February 12, 2012
This column is dedicated to all who have known the joy of becoming a grandmother, and to those who will become one someday.
The day after I became a grandmother for the first time, I was so full of joy and enthusiasm when I arrived for work at the Trumbull Times editorial office that the editor asked me to write a column about my experience.
Write a column? The idea took me aback. Previously, I had only written features, never anything personal like a column. But once the seed was planted, I discovered that when I sat down at the typewriter the words just seemed to flow.
As a result, a column headlined “All of a sudden I’m a grandmother,” was published in a February 1975 issue of the Times. It read as follows:
“We’re on or way to the hospital, Mom.”
My son-in-law’s voice sounded confident, elated. I murmured something inane like, “good luck,” and hung up the phone.
It was 6 a.m. I gazed momentarily out the window. The day was brighter than it should have been at this time on a February morning because the earth was covered with snow.
“I’ll probably go to the hospital in a snowstorm,” my daughter had declared prophetically. Her statement had been made on a sunny, warm day last June following the announcement that would change my status to one of grandmother-hood. It had all seemed so wonderful, so exciting and so far away at the time. But here it was, and it was snowing.
Hours earlier, before midnight, she had called to say she was having contractions, (“You don’t call them pains,” I had been informed), but she added reassuringly, “They don’t hurt, Mom, and the doctor’s told me to go to bed and try to get some sleep.”
I wondered how successful she had been. If she had slept, she probably had done better than I. The phone’s ring had been left on “loud,” but I had slept so fitfully that I was awake when it did ring.
It was three hours before this working grandmother-to-be was due at the office, but sleep was out of the question. So I turned to the morning routine in a perfunctory daze. My mind was elsewhere...remembering.
Several months into the pregnancy there had been another announcement: “We made this baby together, and we’re going to be together when it’s born.”
“Natural childbirth?” I queried.
“It’s prepared childbirth, Mother.
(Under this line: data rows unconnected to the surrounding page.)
(** The refund was made: its row, if the table has one, says so, with the reference the
gateway gave. *)
Definition made (s : S) (r : Z) : Prop :=
  ∀ row, os_refunds s !! r = Some row → rf_status row = "refunded" ∧ ∃ t, rf_ref row = Some (stubbedGatewayRefund r t).

(** An event is processed only when its refund was made. *)
Definition settled (s : S) : Prop :=
  ∀ id e r, id ∈ os_processed s → os_events s !! id = Some e → refund_of e = Some r → made s r.

(** *** What a worker knows: events it was given, refunds it made *)

Definition knowledge : Type := list OutboxEvent * list Z.

Definition knows (s : S) (K : knowledge) : Prop :=
  (∀ e, e ∈ K.1 → os_events s !! oe_ID e = Some e) ∧ ∀ r, r ∈ K.2 → requested s r ∧ made s r.

Definition cmd_ok (K : knowledge) (c : wcmd) : Prop :=
  match c with
  | WMarkProcessed id => ∃ e, e ∈ K.1 ∧ oe_ID e = id ∧ ∀ r, refund_of e = Some r → r ∈ K.2
  | WMarkRefund r st x => st = "refunded" ∧ (∃ t, x = stubbedGatewayRefund r t) ∧ ∃ e, e ∈ K.1 ∧ refund_of e = Some r
  | _ => True
  end.

Definition learn (K : knowledge) (c : wcmd) (rep : wreply) : knowledge :=
  match c, rep with
  | _, WErr => K
  | WPoll _, WEvents l => ((l ++ K.1)%list, K.2)
  | WMarkRefund r _ _, _ => (K.1, r :: K.2)
  | _, _ => K
  end.

Fixpoint good (K : knowledge) (p : wprog) : Prop :=
  match p with
  | WRet => True
  | WCall c k => cmd_ok K c ∧ ∀ rep, good (learn K c rep) (k rep)
  end.

Lemma good_events clock l next K : l ⊆ K.1 → (∀ K', good K' next) → good K (process_events clock l next).
Proof.
  revert K. induction l as [|e l IH]; intros K Hl Hn; [apply Hn|]. simpl.
  assert (∀ K', K.1 ⊆ K'.1 → good K' (process_events clock l next)) as Hrest.
  { intros K' HK. apply IH; [set_solver|done]. }
  assert (∀ K', K.1 ⊆ K'.1 → (∀ r, refund_of e = Some r → r ∈ K'.2) →
    good K' (WCall (WMarkProcessed (oe_ID e)) (fun _ => process_events clock l next))) as Hmark.
  { intros K' HK Hr. split; [exists e; split_and!; [set_solver|done|done]|].
    intros rep. apply Hrest. by destruct rep. }
  unfold process_event, refund_of in *. destruct (String.eqb (oe_type e) "refund_requested") eqn:Et; simpl negb; cbv iota.
  - destruct (oe_refund e) as [r|] eqn:Er; [|by apply Hmark].
    split; [split_and!; [done|eauto|]; exists e; unfold refund_of; rewrite Et, Er; split; [set_solver|done]|]. intros rep. destruct rep; try (apply Hmark; [done|]; intros r' [= <-]; simpl; set_solver).
    split; [done|]. intros rep. apply Hrest. by destruct rep.
  - by apply Hmark.
Qed.

Lemma good_tick clock n K : good K (tick clock n).
Proof.
  assert (∀ K', good K' (sweepExpiredHolds (pruneIdempotencyKeys WRet))) as Hrest by (intros K'; by repeat split).
  split; [done|]. intros rep. destruct rep as [| |l|m]; try apply Hrest.
  apply good_events; [simpl; set_solver|exact Hrest].
Qed.
End workers.

Section laws.
Context {St : Type} `{OutboxLaws St}.

(** Steps forward: events stay, and so do the refunds that were made for them. *)
Definition onward (s s' : St) : Prop :=
  os_events s ⊆ os_events s' ∧ (∀ r, requested s r → made s r → made s' r) ∧
  (∀ r, is_Some (os_refunds s !! r) → is_Some (os_refunds s' !! r)).

Lemma made_same (s s' : St) : os_events s' = os_events s → os_refunds s' = os_refunds s → onward s s'.
Proof. intros He Hr. unfold onward, made. by rewrite He, Hr. Qed.

Lemma marked_refund r t (s s' : St) : os_refunds s' = alter (fun _ => mkRefund "refunded" (Some (stubbedGatewayRefund r t))) r (os_refunds s) →
  made s' r ∧ (∀ r', made s r' → made s' r') ∧ (∀ r', is_Some (os_refunds s !! r') → is_Some (os_refunds s' !! r')).
Proof.
  intros Hr. assert (made s' r) as Hm.
  { intros row. rewrite Hr, lookup_alter_eq. destruct (os_refunds s !! r); [|done]. intros [= <-]. simpl. eauto. }
  split_and!; [done| |].
  - intros r' Hm'. destruct (decide (r = r')) as [<-|Hne]; [done|]. intros row. rewrite Hr, lookup_alter_ne by done. apply Hm'.
  - intros r' Hs. rewrite Hr. destruct (decide (r = r')) as [<-|Hne]; [by rewrite lookup_alter_eq, fmap_is_Some|by rewrite lookup_alter_ne].
Qed.

(** The effect of a call a worker may make, whatever its fate. *)
Lemma wexec_grows c f (s : St) K : cmd_ok K c → let s' := (wexec c f s).1 in
  onward s s' ∧
  (os_processed s' = os_processed s ∨ ∃ id, c = WMarkProcessed id ∧ os_processed s' = {[id]} ∪ os_processed s).
Proof.
  intros Hc. assert (let s' := (os_exec c s).1 in onward s s' ∧
    (os_processed s' = os_processed s ∨ ∃ id, c = WMarkProcessed id ∧ os_processed s' = {[id]} ∪ os_processed s)) as Hx.
  { pose proof (ol_events c s) as He. simpl. destruct c as [n|id|id|r st x|n|d n].
    - destruct (os_exec (WPoll n) s) as [s' rep] eqn:E. simpl in *. destruct rep as [| |l|m].
      3: { destruct (ol_poll n s s' l E) as (_ & -> & ? & _). auto using made_same. }
      all: destruct (ol_poll_err n s s' _ E) as (-> & ? & _); [congruence|auto using made_same].
    - destruct (ol_mark id s) as (_ & -> & ? & _). split; [by apply made_same|]. right. eauto.
    - destruct (ol_release id s) as (-> & ? & _). auto using made_same.
    - destruct (ol_refund r st x s) as (-> & _ & Hr). split; [|by left].
      destruct Hr as [(_ & _ & Hr)|[_ Hr]]; [|by apply made_same].
      destruct Hc as (-> & [t ->] & _). destruct (marked_refund r t _ _ Hr) as (_ & Hm & Hd).
      split_and!; [by rewrite He|intros r' _; apply Hm|apply Hd].
    - destruct (ol_sweep n s) as (-> & ? & _). auto using made_same.
    - destruct (ol_prune d n s) as (-> & ? & _). auto using made_same. }
  destruct f; [exact Hx| |exact Hx]. simpl. split; [by apply made_same|by left].
Qed.

Lemma requested_onward (s s' : St) r : os_events s ⊆ os_events s' → requested s r → requested s' r.
Proof. intros He (id & e & Hid & Hr). exists id, e. split; [by eapply lookup_weaken|done]. Qed.

Lemma knows_onward (s s' : St) K : onward s s' → knows s K → knows s' K.
Proof.
  intros (He & Hm & _) [H1 H2]. split; [intros e Hin; eapply lookup_weaken; eauto|].
  intros r Hr. destruct (H2 r Hr). split; [by eapply requested_onward|auto].
Qed.

(** What the reply of a call teaches is true. *)
Lemma wexec_learn c f (s : St) K : cmd_ok K c → knows s K → knows (wexec c f s).1 (learn K c (wexec c f s).2).
Proof.
  intros Hc HK. destruct (wexec_grows c f s K Hc) as [Hon _].
  pose proof (knows_onward _ _ _ Hon HK) as Hold.
  destruct f; [|destruct c; exact Hold|destruct c; exact Hold]. simpl in *. pose proof (ol_events c s) as Hev.
  destruct c as [n|id|id|r st x|n|d n]; try (destruct (os_exec _ s) as [s' []]; exact Hold).
  - destruct (os_exec (WPoll n) s) as [s' rep] eqn:E. simpl in *. destruct rep as [| |l|m]; try exact Hold.
    destruct (ol_poll n s s' l E) as (_ & _ & _ & _ & Hl). split; simpl; [|apply Hold].
    intros e [He|He]%elem_of_app; [|by apply Hold]. rewrite Hev. by apply Hl.
  - destruct (ol_refund r st x s) as (_ & _ & Hr). destruct (os_exec (WMarkRefund r st x) s) as [s' rep]. simpl in *.
    destruct Hr as [(-> & _ & Hr)|[-> Hr]]; [|exact Hold]. split; simpl; [apply Hold|].
    destruct Hc as (-> & [t ->] & e & He & Hre).
    intros r' [->|Hr']%elem_of_cons; [|by apply Hold]. split; [|exact (proj1 (marked_refund r t s s' Hr))].
    exists (oe_ID e), e. split; [|done]. rewrite Hev. by apply HK.
Qed.

Definition wok (y : wsys St) : Prop :=
  settled (ws_store y) ∧ os_processed (ws_store y) ⊆ dom (os_events (ws_store y)) ∧
  ∀ p, p ∈ ws_workers y → ∃ K, knows (ws_store y) K ∧ good K p.

Lemma settled_onward (s s' : St) : onward s s' →
  os_processed s' = os_processed s → os_processed s ⊆ dom (os_events s) → settled s → settled s'.
Proof.
  intros (He & Hm & _) Hp Hd Hs id e r Hid Hev Hrf. rewrite Hp in Hid. pose proof (Hd id Hid) as [e0 He0]%elem_of_dom.
  pose proof (lookup_weaken _ _ _ _ He0 He). simplify_eq. apply Hm; [by exists id, e|eauto].
Qed.

Lemma wok_call s ws i c k f : ws !! i = Some (WCall c k) → wok (mkW s ws) →
  wok (mkW (wexec c f s).1 (<[i := k (wexec c f s).2]> ws)).
Proof.
  intros Hi (Hs & Hd & Hw). simpl in *. destruct (Hw (WCall c k)) as (K & HK & Hc & Hk); [by eapply list_elem_of_lookup_2|].
  destruct (wexec_grows c f s K Hc) as [Hon Hpr]. pose proof Hon as (Hev & Hm & _).
  split_and!; simpl.
  - destruct Hpr as [Hpr|(id & -> & Hpr)]; [by apply (settled_onward s)|].
    destruct Hc as (e0 & He0 & <- & Hr0). intros id e r Hid He Hrf. rewrite Hpr in Hid.
    apply elem_of_union in Hid as [->%elem_of_singleton|Hid].
    + rewrite (lookup_weaken _ _ _ _ (proj1 HK e0 He0) Hev) in He. simplify_eq.
      destruct (proj2 HK r (Hr0 r Hrf)). by apply Hm.
    + pose proof (Hd id Hid) as [e1 He1]%elem_of_dom. pose proof (lookup_weaken _ _ _ _ He1 Hev). simplify_eq.
      apply Hm; [by exists id, e|eauto].
  - assert (dom (os_events s) ⊆ dom (os_events (wexec c f s).1)) as Hdom by (by apply subseteq_dom).
    destruct Hpr as [->|(id & -> & ->)]; [by etransitivity|]. destruct Hc as (e0 & He0 & <- & _).
    apply union_subseteq. split; [|by etransitivity]. apply singleton_subseteq_l, Hdom, elem_of_dom. exists e0. by apply HK.
  - intros p Hp. apply list_elem_of_lookup in Hp as [j Hj].
    destruct (decide (j = i)) as [->|Hne].
    + rewrite list_lookup_insert_eq in Hj by (by eapply lookup_lt_Some). simplify_eq.
      eexists. split; [by apply wexec_learn|apply Hk].
    + rewrite list_lookup_insert_ne in Hj by done. destruct (Hw p) as (K' & HK' & Hg); [by eapply list_elem_of_lookup_2|].
      exists K'. split; [by apply (knows_onward s)|done].
Qed.

Lemma env_onward (s s' : St) : os_events s ⊆ os_events s' → os_refunds s ⊆ os_refunds s' →
  (∀ r, requested s r → os_refunds s !! r = None → os_refunds s' !! r = None) → onward s s'.
Proof.
  intros He Hr Hn. split_and!; [done| |].
  - intros r Hq Hm row Hrow. destruct (os_refunds s !! r) as [row0|] eqn:E; [|by rewrite (Hn r Hq E) in Hrow].
    rewrite (lookup_weaken _ _ _ _ E Hr) in Hrow. simplify_eq. by apply Hm.
  - intros r [row Hrow]. exists row. by eapply lookup_weaken.
Qed.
All births are natural.”
Then came the series of classes and instructions for the parents-to-be, and a tour of the hospital labor and delivery rooms.
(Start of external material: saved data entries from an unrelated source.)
Lemma update_config_sections (name : string) (order : bool)
    (st st' : Reader.locals) :
  Reader.update_config name order st = Ok st' ->
  order_has_sections (Reader.cfg st) -> order_has_sections (Reader.cfg st').
Proof.
  unfold Reader.update_config, mbind, result_bind.
  destruct (Reader.get_module_type name) as [ty|]; [|discriminate].
  set (d := Reader.fix_module _).
  assert (Hnew : forall c0 : config, <[name := CDict d]> c0 !! name = Some (CDict d))
    by (intros; apply lookup_insert_eq).
  intros H J.
  assert (Hcase : exists c1,
             Reader.cfg st' = <[name := CDict d]> c1
             /\ (forall n, n ∉ list_keys -> c1 !! n = Reader.cfg st !! n)
             /\ (forall n, n ∈ names_of "order" c1 ->
                           n ∈ names_of "order" (Reader.cfg st) \/ n = name)).
  { destruct order.
    - unfold Reader.append_name, mbind, result_bind in H.
      destruct (names_at "order" (Reader.cfg st)) as [l|] eqn:Hl; [|discriminate].
      apply names_at_names_of in Hl. injection H as <-. eexists. split; [reflexivity|].
      split.
      + intros n Hn. rewrite lookup_insert_ne; [reflexivity|].
        intros <-. apply Hn. in_list.
      + intros n. unfold names_of at 1. rewrite lookup_insert_eq, Hl.
        intros [?|?%list_elem_of_singleton]%elem_of_app; [by left | by right].
    - destruct ty.
      + unfold Reader.append_name, mbind, result_bind in H.
        destruct (names_at ".group_extras" (Reader.cfg st)) as [l|]; [|discriminate].
        injection H as <-. eexists. split; [reflexivity|]. split.
        * intros n Hn. rewrite lookup_insert_ne; [reflexivity|].
          intros <-. apply Hn. in_list.
        * intros n. unfold names_of at 1.
          rewrite lookup_insert_ne by discriminate. by left.
      + injection H as <-. eexists. split; [reflexivity|]. split; [reflexivity|].
        intros n ?. by left. }
  destruct Hcase as (c1 & -> & Hsame & Hord).
  intros n Hn Hk. destruct (decide (n = name)) as [->|Hne].
  - exists d. split; [apply Hnew | apply fix_module_plain].
  - rewrite lookup_insert_ne by congruence. rewrite Hsame by exact Hk.
    apply J; [|exact Hk].
    assert (Hn1 : n ∈ names_of "order" c1).
    { unfold names_of in Hn |- *. destruct (decide (name = "order")) as [->|Hno].
      - rewrite lookup_insert_eq in Hn. by apply elem_of_nil in Hn.
      - by rewrite lookup_insert_ne in Hn. }
    destruct (Hord n Hn1); [assumption | congruence].
Qed.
I watched them one evening as they practiced the breathing exercises. She was the player. He was the coach. They seemed so young, so unknowing, really, but so serious and enthusiastic. They were a team, and it was touching to see.
But was it working now? Was all their training and effort standing the test of reality?
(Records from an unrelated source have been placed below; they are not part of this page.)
(** ** [main.tsx]: the bearer-token resolver

    [OpenAPI.TOKEN = async () => localStorage.getItem("access_token") || ""] *)
Definition OpenAPI_TOKEN : M string :=
  t <- getItem "access_token" ;;
  ret (match t with
       | Some s => s   (* the empty string is falsy and gives "" as well *)
       | None => ""
       end).

(** ** Helpers of the components *)

(** [useCustomToast]: the toast is an observable effect. *)
Definition showToast (title description status : string) : M unit :=
  emit (EToast title description status).

(** [reset] of [useForm], [onClose] of [useDisclosure], [navigate] of
    [useNavigate]. *)
Definition reset : M unit := emit EFormReset.
Definition onClose : M unit := emit EClose.
Definition navigate (to : string) : M unit := emit (ENavigate to).

(** [String.prototype.toLowerCase] on the ASCII letters. *)
Definition lower_ascii (c : ascii) : ascii :=
  let n := nat_of_ascii c in
  if (65 <=? n)%nat && (n <=? 90)%nat then ascii_of_nat (n + 32) else c.

Fixpoint toLowerCase (s : string) : string :=
  match s with
  | EmptyString => EmptyString
  | String c s' => String (lower_ascii c) (toLowerCase s')
  end.

(** [(err.body as any)?.detail]: only an [ApiError] has a body. *)
Definition errDetail (err : Thrown) : option ErrDetail :=
  match err with
  | ThrowApi e => detail e
  | ThrowError _ | ThrowRedirect _ => None
  end.

(** The template literal [`${errDetail}`]. *)
Definition template (d : option ErrDetail) : string :=
  match d with
  | Some (DString s) => s
  | Some DObject => "[object Object]"
  | None => "undefined"
  end.

(** ** [useMutation] of the query library

    [mutate] awaits [mutationFn], then [onSuccess] and [onSettled]; an
    error thrown on the way runs [onError] and [onSettled]; [mutate]
    itself swallows the error.  A callback a component leaves out is
    [ret tt]. *)
Record MutationOptions (V : Type) := {
  mutationFn : V -> M unit;
  onSuccess : M unit;
  onError : Thrown -> M unit;
  onSettled : M unit;
}.
Arguments mutationFn {V} _ _.
Arguments onSuccess {V} _.
Arguments onError {V} _ _.
Arguments onSettled {V} _.

Definition mutate {V} (o : MutationOptions V) (v : V) : M unit :=
  try_catch
    (try_catch
       (mutationFn o v ;; onSuccess o ;; onSettled o)
       (fun e => onError o e ;; onSettled o ;; throw e))
    (fun _ => ret tt).

(** ** The generated client and the session hook *)

(** Modelled from the spec: the request core of the generated client
    ([client/core]) is not among the sources.  Section 4.2: every request
    attaches [Authorization: Bearer <token>] when a token is present and
    omits the header otherwise.  The resolver answers [""] when the store
    holds no token, so the empty string is the absent token. *)
Definition getHeaders (token : string) : Headers :=
  if decide (token = "") then [] else [("Authorization", "Bearer " +:+ token)].

Definition has_authorization (h : Headers) : bool :=
  bool_decide (is_Some (search_get "Authorization" h)).

(** Modelled from the spec: [isLoggedIn] of [hooks/useAuth], which is not
    among the sources.  Section 4.3: a pure function of Token Store
    presence. *)
Definition isLoggedIn (w : World) : bool :=
  bool_decide (is_Some (localStorage w !! "access_token")).

(** Modelled from the spec: [logout] of [hooks/useAuth], which is not
    among the sources.  Section 4.3: Token Store.clear(); never calls the
    server. *)
Definition logout : M unit := removeItem "access_token".

Section Client.

(** The backend is an opaque collaborator: it answers each request,
    given the headers it arrives with. *)
Variable server : Headers -> ApiCall -> Response.

(** Modelled from the spec: the request function of the generated client
    is not among the sources.  Section 4.2: the resolver is invoked per
    request; a non-2xx response becomes a typed error with the status and
    the [detail] of the body; no response is a different error. *)
Definition request (c : ApiCall) : M string :=
  token <- OpenAPI_TOKEN ;;
  let h := getHeaders token in
  emit (ERequest h c) ;;
  match server h c with
  | RespOk body => ret body
  | RespErr e => throw (ThrowApi e)
  | RespNone => throw (ThrowError "Network Error")
  end.

(** A service method whose result the caller drops. *)
Definition call (c : ApiCall) : M unit := request c ;; ret tt.

(** Modelled from the spec: [login] of [hooks/useAuth], which is not
    among the sources.  Section 4.3: on success Token Store.set(token);
    on failure the error surfaces and the store is left alone. *)
Definition login (email password : string) : M unit :=
  token <- request (LoginAccessToken email password) ;;
  setItem "access_token" token.

(** *** [components/Common/DeleteAlert.tsx] *)

Definition deleteEntity (type : string) (id : Z) : M unit :=
  if String.eqb type "Item" then call (DeleteItem id)
  else if String.eqb type "User" then call (DeleteUser id)
  else throw (ThrowError ("Unexpected type: " +:+ type)).

Definition Delete_mutation (type : string) : MutationOptions Z :=
  {| mutationFn := deleteEntity type;
     onSuccess :=
       showToast "Success"
         ("The " +:+ toLowerCase type +:+ " was deleted successfully.")
         "success" ;;
       onClose;
     onError := fun _ =>
       showToast "An error occurred."
         ("An error occurred while deleting the " +:+ toLowerCase type +:+ ".")
         "error";
     onSettled :=
       invalidateQueries (if String.eqb type "Item" then "items" else "users")
  |}.

Definition Delete_onSubmit (type : string) (id : Z) : M unit :=
  mutate (Delete_mutation type) id.

(** *** [components/UserSettings/ChangePassword.tsx] *)

Record UpdatePassword := {
  current_password : string;
  new_password : string;
}.

Definition ChangePassword_mutation : MutationOptions UpdatePassword :=
  {| mutationFn := fun data =>
       call (UpdatePasswordMe (current_password data) (new_password data));
     onSuccess := showToast "Success!" "Password updated." "success" ;; reset;
     onError := fun err =>
       showToast "Something went wrong." (template (errDetail err)) "error";
     onSettled := ret tt   (* the component passes no [onSettled] *)
  |}.

Definition ChangePassword_onSubmit (data : UpdatePassword) : M unit :=
  mutate ChangePassword_mutation data.

(** *** [components/UserSettings/UserInformation.tsx] *)

Record UserUpdateMe := {
  me_full_name : option string;
  me_email : option string;
}.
I arrived at work with a mounting feeling of apprehension. Was I this concerned when it was happening to me 21 years ago? I felt so emotionally involved and yet so far removed.
Then the phone call came. To my amazement it was my daughter’s voice.
“You’re a grandmother. It’s a little girl.” Bubbling, exhilarated. “And it worked, Mom, all the way.”
I heard a little cry in the background. “Yes, the baby’s right here with me in the recovery room.” It was 10:25 a.m. My granddaughter was 15 minutes old!
A few hours later I joined the new parents in the hospital room. There was that team again, still enthusiastic, but not serious anymore, just very happy, brimming with self-satisfaction.
Back and forth their conversation flowed as they relived their accomplishment. Coming from the era when fathers-to-be drove their wives to the hospital and departed, I felt a twinge of envy.
I had actually never seen a baby being born, but my son-in-law talked about “controlled breathing, transition period, dilation” with the aplomb of a veteran.
“I couldn’t have made it without him.” My daughter said, eyes misting.
Then I was pressing my face against the glass of the nursery window, and my eyes were misting, too. It was like looking at a Christmas present you had wondered and thought about for months. Now you knew just what it looked like at last.
In the strange way that memory has of condensing time, I saw my little girl again more vividly than I had thought about her in all these years. But I had forgotten how small, how vulnerable they are!
The baby yawned and made a convulsive movement so typical of the newborn. The miracle of it all, to be functioning independently so soon!
I brought myself up short. Every grandmother must feel the same way, I thought. How quickly I had fallen into the mold.
This granddaughter’s birthday is Feb. 5; happy 35th, dear.